The repetitive visual design of Cybertron drew criticism from critics. Tom McShea of GameSpot stated that "the majority of the game entails walking through similar-looking corridors." Giant Bombs Jeff Gerstmann also cited repetitive visuals, but conceded that "the metallic world of Cybertron doesn't lend itself particularly well to a lot of environmental variety." 1UP.com's Matt Miller also raised issue with the repetitive visuals, but provided a counterpoint in saying "there are a host of features in place to save the game from spiraling into mediocrity." John Hamblin of Eurogamer and Tom McShea of GameSpot also pointed out the game's vast lack of ammunition. "Watching Lord Megatron repeatedly suffering the indignity of being shot at by drones while he desperately scours the debris looking for an elusive ammo box [...] is just sad" stated Hamblin. He was further critical of the game's checkpoint system, which often leaves players in difficult situations upon respawning.

The first downloadable content pack received mixed reception from IGNs Arthur Gies. While he praised the design of the multiplayer maps, he noted that the lack of online players for War for Cybertron hurt the ability to play the new content online.

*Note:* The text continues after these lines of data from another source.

(** ** The emulator leaves the store alone *)
Lemma quiet_upd_emu f : Steps (same w_store) (upd_emu f).
Proof. by intros w. Qed.
Lemma quiet_random : Steps (same w_store) random.
Proof. by intros w. Qed.
Lemma quiet_uniform a b : Steps (same w_store) (uniform a b).
Proof. by intros w. Qed.
#[local] Hint Resolve quiet_upd_emu quiet_random quiet_uniform : steps.
Lemma quiet_choice {A} (l : list A) : Steps (same w_store) (random_choice l).
Proof. by intros w. Qed.
#[local] Hint Resolve quiet_choice : steps.
Lemma quiet_gpu rt b q g : Steps (same w_store) (Emu.advance_gpu rt b q g).
Proof.
  unfold Emu.advance_gpu, Emu.recover_gpu, Emu.run_gpu, Emu.random_fault, Emu._random_faults_enabled,
    Emu.log_fault, Emu.emu, getenv. solve_steps.
Qed.
#[local] Hint Resolve quiet_gpu : steps.
Lemma quiet_tick n : Steps (same w_store) (Emu.tick n).
Proof.
  unfold Emu.tick, Emu.sync_from_store, Emu.tick_once, Emu.advance_tray, Emu._record_locked, Emu._advance,
    Emu.run_tray, Emu.rest_tray, Emu.rest_gpu, Emu.emu, store. solve_steps.
Qed.
Lemma quiet_inject t g x ttl : Steps (same w_store) (Emu.inject_fault t g x ttl).
Proof. unfold Emu.inject_fault, Emu.sync_from_store, Emu.log_fault, Emu.emu, store. solve_steps. Qed.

Gies stated that he attempted to host the two Escalation maps, adding that he waited for several minutes for players to join, but had no success. "That's the problem", he stated. "War for Cybertrons multiplayer is all-but-abandoned." Gies went on to cite a peak population of approximately 4,600 players on Xbox Live, 800 on PlayStation Network, and only 158 players on the PC version at the time of his writing. Despite the lack of online players he felt the content may fit a player's needs, stating "If you've got nine other friends who bought War for Cybertron and can set up your own private matches, then Character and Map Pack 01 might be worth checking out."

The game sold 219,000 units in the United States.

Aggregate scores
| Aggregator | Score |
|---|---|
| GameRankings | 76.25% (PC) 78.47% (PS3) 79.45% (X360) |
| Metacritic | 75/100 (PC) 77/100 (PS3) 76/100 (X360) |

Review scores
| Publication | Score |
|---|---|
| 1Up.com | B+ |
| Destructoid | 8/10 |
| Eurogamer | 6/10 |
| G4 | 4/5 |
| Game Informer | 8.5/10 |
| GamePro | 4/5 |
| GameSpot | 6.5/10 |
| IGN | 9/10 |
| PlayStation Universe | 7.5/10 |

==Sequel==

A sequel to War for Cybertron was announced in November 2010. "This is the most highly-rated, critical success of any game that's had the Hasbro brand yet and we're looking forward to a sequel in 2012," stated Hasbro representative Mark Belcher. The game was slated for a 2012 release, and its official title, Transformers: Fall of Cybertron, was revealed on October 6, 2011. It is a direct continuation of War for Cybertron, completing the story of the planet Cybertron's demise and the exodus of the Transformers. One new Autobot character, Grimlock, was confirmed in the title announcement.